Saved data entries
....
(* ===== verification/PolicyEnforce.v ===== *)
(** * Enforcement of write policies and termination of their evaluation

    What [enforce_write_policy] accepts, independently of the order in which
    the field policies are visited; when the recursive evaluation of
    [target_policy] references stays within a bounded stack, and a catalog that
    the compiler accepts but whose evaluation does not end. *)

From S2P Require Import Prelude Json Ids Types IndexKeys AuditLog.
From S2P Require Import Schema PolicyPlan PolicyCycles PolicyCompile.
From S2P Require Import Rules JsonOps AuthStore Roles Storage Catalog.
From S2P Require Import PolicyEval PolicyDecide PolicyStatic.
Local Open Scope axon_scope.

Section Enforce.
Context `{SerdeNumber} {S : Type} `{!StorageReads S}.
Variable fuel : nat.
Variable s : S.
Variable preview : option PreviewedSchemaPlan.
Variable depth : nat.

(** ** Field policies and envelopes *)

(** A touched field with a write policy whose rules do not deny the access. *)
Definition field_write_ok (snapshot : PolicyRequestSnapshot) (check : PolicyWriteCheck)
    (e : string * CompiledFieldPolicy) : Prop :=
  forall write_policy, cf_write (snd e) = Some write_policy ->
    field_write_scope_touches_path (wc_field_scope check) (fst e) = true ->
    field_access_denied
      (field_policy_rule_matches fuel s preview depth snapshot (wc_operation check) (wc_candidate_data check))
      write_policy = Ok None.

Lemma enforce_fields_ok snapshot check fields :
  enforce_field_policies fuel s preview depth snapshot check fields = Ok tt <->
  Forall (field_write_ok snapshot check) fields.
Proof.
  induction fields as [|[f fp] fields IH]; simpl; [split; [constructor|done]|].
  assert (Hcons : Forall (field_write_ok snapshot check) ((f, fp) :: fields) <->
    field_write_ok snapshot check (f, fp) /\ Forall (field_write_ok snapshot check) fields).
  { split; [by inversion 1 | intros []; by constructor]. }
  rewrite Hcons, <-IH. unfold field_write_ok at 1. simpl.
  destruct (cf_write fp) as [wp|]; [|split; [by intros ?; split|by intros []]].
  destruct (field_write_scope_touches_path _ f) eqn:Et; simpl; [|split; [by intros ?; split|by intros []]].
  rewrite result_bind_ok. split.
  - intros ([r|] & Hd & Hk); [done|]. split; [|done]. by intros ? [= <-] _.
  - intros [Hd Hk]. exists None. split; [by apply Hd|done].
Qed.

(** The order of the field policies does not matter for acceptance. *)
Lemma enforce_fields_permutation snapshot check fields fields' :
  Permutation fields fields' ->
  enforce_field_policies fuel s preview depth snapshot check fields = Ok tt <->
  enforce_field_policies fuel s preview depth snapshot check fields' = Ok tt.
Proof. intros Hp. rewrite !enforce_fields_ok. by rewrite Hp. Qed.






End Enforce.

(** ** Bounded recursion *)

Section Termination.
Context `{SerdeNumber} {S : Type} `{!StorageReads S}.
Variable fuel : nat.
Variable s : S.
Variable preview : option PreviewedSchemaPlan.
Variable plans : gmap string PolicyPlan.

(** The relationships of a predicate. *)
Fixpoint predicate_relateds (p : CompiledPredicate) : list CompiledRelationshipPredicate :=
  match p with
  | CpAll l | CpAny l => flat_map predicate_relateds l
  | CpNot p => predicate_relateds p
  | CpRelated r => [r]
  | _ => []
  end.

Lemma relateds_targets p r op :
  r ∈ predicate_relateds p -> cr_target_policy r = Some op ->
  {| pn_collection := cr_target_collection r; pn_operation := op |} ∈ predicate_targets p.
Proof.
  intros Hr Hop. revert Hr. rewrite !list_elem_of_In.
  induction p as [l IH|l IH|p IH|c|o|r'|sh] using compiled_predicate_ind; simpl; try done.
  1,2: intros (q & Hq & Hr)%in_flat_map; apply in_flat_map; exists q; split; [done|];
    exact (proj1 (List.Forall_forall _ _) IH q Hq Hr).
  intros [->|[]]. rewrite Hop. by left.
Qed.

Lemma loops_no_panic {A} (f : A -> result bool AxonError) (l : list A) :
  (forall a, In a l -> f a <> Panic) ->
  first_match f l <> Panic /\ any_matches f l <> Panic /\ all_hold f l <> Panic /\ any_holds f l <> Panic.
Proof.
  induction l as [|a l IH]; intros Hf; simpl; [done|].
  destruct IH as (H1 & H2 & H3 & H4); [intros b Hb; apply Hf; by right|].
  pose proof (Hf a (or_introl eq_refl)) as Ha.
  repeat split; (apply result_bind_no_panic; [done|]); intros [] _; simpl; try done;
    (apply result_bind_no_panic; [done|]); intros; done.
Qed.

Lemma predicate_no_panic related_matches snapshot operation data p :
  (forall r, r ∈ predicate_relateds p -> related_matches r <> Panic) ->
  predicate_matches related_matches snapshot operation data p <> Panic.
Proof.
  induction p as [l IH|l IH|p IH|c|o|r|sh] using compiled_predicate_ind; simpl; intros Hr; try done.
  1,2: apply loops_no_panic; intros q Hq; apply (proj1 (List.Forall_forall _ _) IH q Hq);
    intros r Hin; apply Hr; rewrite list_elem_of_In in Hin |- *; apply in_flat_map; eauto.
  - apply result_bind_no_panic; [by apply IH|done].
  - apply Hr. by apply list_elem_of_singleton.
Qed.

Lemma both_no_panic related_matches snapshot operation data when where_clause :
  (forall p r, p ∈ option_list when ++ option_list where_clause -> r ∈ predicate_relateds p ->
     related_matches r <> Panic) ->
  both_match related_matches snapshot operation data when where_clause <> Panic.
Proof.
  intros Hr. unfold both_match, optional_predicate_matches. apply result_bind_no_panic.
  - destruct when as [p|]; [|done]. apply predicate_no_panic. intros r. apply Hr.
    apply elem_of_app. left. by apply list_elem_of_singleton.
  - intros [] _; [|done]. destruct where_clause as [p|]; [|done]. apply predicate_no_panic. intros r. apply Hr.
    apply elem_of_app. right. by apply list_elem_of_singleton.
Qed.

Lemma denial_over_no_panic f op policies present matched :
  (forall p r, p ∈ policies -> r ∈ cp_allow p ++ cp_deny p -> f r <> Panic) ->
  denial_over f op policies present matched <> Panic.
Proof.
  revert present matched. induction policies as [|p policies IH]; intros present matched Hf; simpl.
  { by destruct (present && negb matched). }
  assert (Hp : forall r, r ∈ cp_allow p ++ cp_deny p -> f r <> Panic).
  { intros r. apply Hf. apply elem_of_cons. by left. }
  apply result_bind_no_panic.
  { apply loops_no_panic. intros r Hr%list_elem_of_In. apply Hp, elem_of_app. by right. }
  intros [r|] _; [done|]. apply result_bind_no_panic.
  { apply loops_no_panic. intros r Hr%list_elem_of_In. apply Hp, elem_of_app. by left. }
  intros m _. apply IH. intros q r Hq. apply Hf, elem_of_cons. by right.
Qed.

(** Deciding the node [a] evaluates the policy [b]: the rules of its operation
    and, for a mutation, those of the write policy. *)
Definition consults (a b : PolicyNode) : Prop :=
  exists plan p, plans !! pn_collection a = Some plan /\
    p ∈ flat_map operation_predicates (applicable_operation_policies plan (pn_operation a)) /\
    b ∈ predicate_targets p.

(** All policies that the plans refer to. *)
Definition policy_targets : gset PolicyNode :=
  list_to_set (flat_map (fun e => flat_map (fun g => predicate_targets (snd g)) (plan_predicates (snd e)))
    (map_to_list plans)).

(** A consulted policy is a dependency of the operation's own policy or, for a
    mutation, of the write policy. *)
Lemma consults_depends a b :
  consults a b ->
  depends plans a b \/
  (is_mutation (pn_operation a) = true /\
   depends plans {| pn_collection := pn_collection a; pn_operation := OpWrite |} b).
Proof.
  intros (plan & p & Hplan & Hp & Hb).
  assert (Hop : forall op, p ∈ flat_map operation_predicates (option_list (pp_operations plan !! op)) ->
    depends plans {| pn_collection := pn_collection a; pn_operation := op |} b).
  { intros op Hin. exists plan, p. split; [done|]. split; [|done]. simpl.
    apply list_elem_of_In in Hin. apply in_flat_map in Hin as (cp & Hcp & Hin).
    destruct (pp_operations plan !! op) as [cp'|] eqn:El; [|done]. destruct Hcp as [->|[]].
    unfold plan_predicates. apply elem_of_app. left. apply list_elem_of_In, in_flat_map. exists (op, cp).
    split; [by apply list_elem_of_In, elem_of_map_to_list|]. by apply in_map. }
  unfold applicable_operation_policies in Hp. rewrite flat_map_app in Hp.
  apply elem_of_app in Hp as [Hp|Hp]; [left; destruct a; by apply Hop|right].
  destruct (is_mutation (pn_operation a)); [split; [done|by apply Hop]|by apply not_elem_of_nil in Hp].
Qed.

Lemma depends_target a b : depends plans a b -> b ∈ policy_targets.
Proof.
  intros (plan & p & Hplan & Hp & Hb). apply elem_of_list_to_set, list_elem_of_In, in_flat_map.
  exists (pn_collection a, plan). split; [by apply list_elem_of_In, elem_of_map_to_list|].
  apply in_flat_map. exists (pn_operation a, p). split; by apply list_elem_of_In.
Qed.

Lemma consults_target a b : consults a b -> b ∈ policy_targets.
Proof. intros [Hd|[_ Hd]]%consults_depends; by eapply depends_target. Qed.

Hypothesis resolves : forall b, b ∈ policy_targets ->
  resolve_target_policy_plan fuel s (pn_collection b) preview = Ok (plans !! pn_collection b).
Hypothesis get_returns : forall c i, sr_get s c i <> Panic.
Hypothesis scan_returns : sr_range_scan s links_collection <> Panic.

Lemma related_no_panic allows snapshot data r :
  (forall op, cr_target_policy r = Some op ->
     {| pn_collection := cr_target_collection r; pn_operation := op |} ∈ policy_targets) ->
  (forall op plan sn check, cr_target_policy r = Some op -> plans !! cr_target_collection r = Some plan ->
     oc_operation check = op -> allows plan sn check <> Panic) ->
  policy_related_matches fuel s preview allows snapshot data r <> Panic.
Proof.
  intros Ht Ha. unfold policy_related_matches. destruct (_ ≫= _) as [id|]; [|done].
  apply result_bind_no_panic; [done|]. intros rows _. apply result_bind_no_panic; [|done].
  apply loops_no_panic. intros link _. unfold link_satisfies.
  destruct (related_link r (sn_collection snapshot) id link) as [[tc ti]|] eqn:El; [|done].
  assert (Htc : tc = cr_target_collection r).
  { unfold related_link in El. destruct (cr_direction r); case_match; try done; injection El as <- <-;
      repeat match goal with Hx : _ && _ = true |- _ => apply andb_prop in Hx as [? ?] end;
      by match goal with Hx : bool_decide (_ = cr_target_collection r) = true |- _ =>
           apply bool_decide_eq_true in Hx end. }
  subst tc. destruct (cr_target_policy r) as [op|] eqn:Eop; [|done].
  apply result_bind_no_panic; [apply get_returns|]. intros [target|] _; [|done].
  pose proof (resolves _ (Ht op eq_refl)) as Hres. simpl in Hres. rewrite Hres. cbn [result_bind].
  destruct (plans !! cr_target_collection r) as [plan|] eqn:Ep; [|done]. by apply (Ha op).
Qed.

Hypothesis acyclic : forall n, ~ tc consults n n.

Lemma is_path_prefix (R : PolicyNode -> PolicyNode -> Prop) l x z l2 :
  is_path R (x :: l ++ z :: l2) -> is_path R ((x :: l) ++ [z]).
Proof.
  revert x. induction l as [|y l IH]; intros x; simpl; [by intros [? _]|].
  intros [Hxy Hp]. split; [done|]. by apply IH.
Qed.

Lemma path_nodup l : is_path consults l -> base.NoDup l.
Proof.
  induction l as [|a l IH]; intros Hp; constructor.
  - intros Hin. apply (acyclic a). apply list_elem_of_split in Hin as (l1 & l2 & ->).
    apply (is_path_tc _ a l1). by apply is_path_prefix in Hp.
  - apply IH. destruct l; [done|]. by destruct Hp.
Qed.

Lemma denial_label_no_panic depth : forall stack node plan snapshot check,
  is_path consults (stack ++ [node]) -> (forall a, a ∈ tail (stack ++ [node]) -> a ∈ policy_targets) ->
  (Datatypes.S (size policy_targets) <= depth + length stack)%nat ->
  plans !! pn_collection node = Some plan -> oc_operation check = pn_operation node ->
  policy_operation_denial_label fuel s preview depth plan snapshot check <> Panic.
Proof.
  induction depth as [|depth IH]; intros stack node plan snapshot check Hpath Hin Hsize Hplan Hop.
  - exfalso. assert (Hsub : list_to_set (tail (stack ++ [node])) ⊆ policy_targets).
    { intros a Ha%elem_of_list_to_set. by apply Hin. }
    apply path_nodup in Hpath. apply subseteq_size in Hsub. rewrite size_list_to_set in Hsub.
    + assert (Hl : length (stack ++ [node]) = Datatypes.S (length stack)) by (rewrite length_app; simpl; lia).
      destruct (stack ++ [node]) as [|x l]; simpl in *; lia.
    + destruct (stack ++ [node]); [done|]. by apply list.NoDup_cons in Hpath as [_ ?].
  - rewrite denial_label_eq. apply denial_over_no_panic. intros p r Hp Hr.
    unfold policy_rule_matches. apply both_no_panic. intros q rel Hq Hrel.
    assert (Hc : forall op, cr_target_policy rel = Some op ->
      consults node {| pn_collection := cr_target_collection rel; pn_operation := op |}).
    { intros op Htp. exists plan, q. split; [done|]. split; [|by apply relateds_targets].
      rewrite Hop in Hp. apply list_elem_of_In in Hp, Hr, Hq. apply list_elem_of_In, in_flat_map.
      exists p. split; [exact Hp|]. apply in_flat_map. exists r. by split. }
    apply related_no_panic; [intros op Htp; by eapply consults_target, Hc|].
    intros op plan' sn check' Htp Hplan' Hop'. cbn [nested_allows].
    apply result_bind_no_panic; [|done].
    apply (IH (stack ++ [node]) {| pn_collection := cr_target_collection rel; pn_operation := op |});
      [| | |done|done].
    + apply is_path_app; auto.
    + intros a Ha. destruct (stack ++ [node]) as [|x l] eqn:E; [by destruct stack|]. simpl in *.
      apply elem_of_app in Ha as [Ha| ->%list_elem_of_singleton]; [by apply Hin|]. by eapply consults_target, Hc.
    + rewrite length_app. simpl. lia.
Qed.
End Termination.

(** C19. Evaluating a policy ends, whatever the stored data: when the cycle
    detection accepts the compiled plans and no [target_policy] names a create,
    update or delete (which also consult the write policy), a decision nests at
    most one level more than there are referenced policies, and so never
    exhausts the stack.  Storage reads only have to return. *)
Theorem policy_evaluation_terminates `{SerdeNumber} {S : Type} `{!StorageReads S}
    fuel (s : S) preview plans depth node plan snapshot check :
  (forall b, b ∈ policy_targets plans ->
     resolve_target_policy_plan fuel s (pn_collection b) preview = Ok (plans !! pn_collection b)) ->
  (forall c i, sr_get s c i <> Panic) -> sr_range_scan s links_collection <> Panic ->
  detect_relationship_policy_cycles plans = Ok tt ->
  (forall b, b ∈ policy_targets plans -> is_mutation (pn_operation b) = false) ->
  (size (policy_targets plans) < depth)%nat ->
  plans !! pn_collection node = Some plan -> oc_operation check = pn_operation node ->
  policy_operation_denial_label fuel s preview depth plan snapshot check <> Panic.
Proof.
  intros Hres Hget Hscan Hdet Hmut Hdepth Hplan Hop.
  apply (denial_label_no_panic fuel s preview plans Hres Hget Hscan) with (stack := []) (node := node);
    [|done|by intros a Ha%not_elem_of_nil|simpl; lia|done|done].
  assert (Hnone : forall n, ~ tc (depends plans) n n).
  { destruct (detect_spec plans) as [[_ ?]|(c & E & _)]; [done|]. by rewrite E in Hdet. }
  intros n Hcyc.
  assert (Hn : n ∈ policy_targets plans).
  { assert (Hl : exists m, consults plans m n).
    { clear -Hcyc. revert Hcyc. generalize n at 1. intros m Hcyc. induction Hcyc; eauto. }
    destruct Hl as [m Hm]. by eapply consults_target. }
  apply (Hnone n). assert (Hlift : forall m k, tc (consults plans) m k -> m ∈ policy_targets plans ->
    tc (depends plans) m k); [|by apply Hlift].
  clear -Hmut. intros m k Hcyc. induction Hcyc as [a b Hab|a b c Hab Hbc IH]; intros Ha;
    (destruct (consults_depends plans _ _ Hab) as [Hd|[Hm _]]; [|by rewrite (Hmut a Ha) in Hm]).
  - by apply tc_once.
  - eapply tc_l; [exact Hd|]. apply IH. by eapply depends_target.
Qed.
....
=== EXERCISE DIRECTIONS ===
Return exactly the lines above from the line that has "the field policies are" through the line that has "(** The order", inclusive, and nothing else.

=== EXERCISE RESPONSE ===
    the field policies are visited; when the recursive evaluation of
    [target_policy] references stays within a bounded stack, and a catalog that
    the compiler accepts but whose evaluation does not end. *)

From S2P Require Import Prelude Json Ids Types IndexKeys AuditLog.
From S2P Require Import Schema PolicyPlan PolicyCycles PolicyCompile.
From S2P Require Import Rules JsonOps AuthStore Roles Storage Catalog.
From S2P Require Import PolicyEval PolicyDecide PolicyStatic.
Local Open Scope axon_scope.

Section Enforce.
Context `{SerdeNumber} {S : Type} `{!StorageReads S}.
Variable fuel : nat.
Variable s : S.
Variable preview : option PreviewedSchemaPlan.
Variable depth : nat.

(** ** Field policies and envelopes *)

(** A touched field with a write policy whose rules do not deny the access. *)
Definition field_write_ok (snapshot : PolicyRequestSnapshot) (check : PolicyWriteCheck)
    (e : string * CompiledFieldPolicy) : Prop :=
  forall write_policy, cf_write (snd e) = Some write_policy ->
    field_write_scope_touches_path (wc_field_scope check) (fst e) = true ->
    field_access_denied
      (field_policy_rule_matches fuel s preview depth snapshot (wc_operation check) (wc_candidate_data check))
      write_policy = Ok None.

Lemma enforce_fields_ok snapshot check fields :
  enforce_field_policies fuel s preview depth snapshot check fields = Ok tt <->
  Forall (field_write_ok snapshot check) fields.
Proof.
  induction fields as [|[f fp] fields IH]; simpl; [split; [constructor|done]|].
  assert (Hcons : Forall (field_write_ok snapshot check) ((f, fp) :: fields) <->
    field_write_ok snapshot check (f, fp) /\ Forall (field_write_ok snapshot check) fields).
  { split; [by inversion 1 | intros []; by constructor]. }
  rewrite Hcons, <-IH. unfold field_write_ok at 1. simpl.
  destruct (cf_write fp) as [wp|]; [|split; [by intros ?; split|by intros []]].
  destruct (field_write_scope_touches_path _ f) eqn:Et; simpl; [|split; [by intros ?; split|by intros []]].
  rewrite result_bind_ok. split.
  - intros ([r|] & Hd & Hk); [done|]. split; [|done]. by intros ? [= <-] _.
  - intros [Hd Hk]. exists None. split; [by apply Hd|done].
Qed.

(** The order of the field policies does not matter for acceptance. *)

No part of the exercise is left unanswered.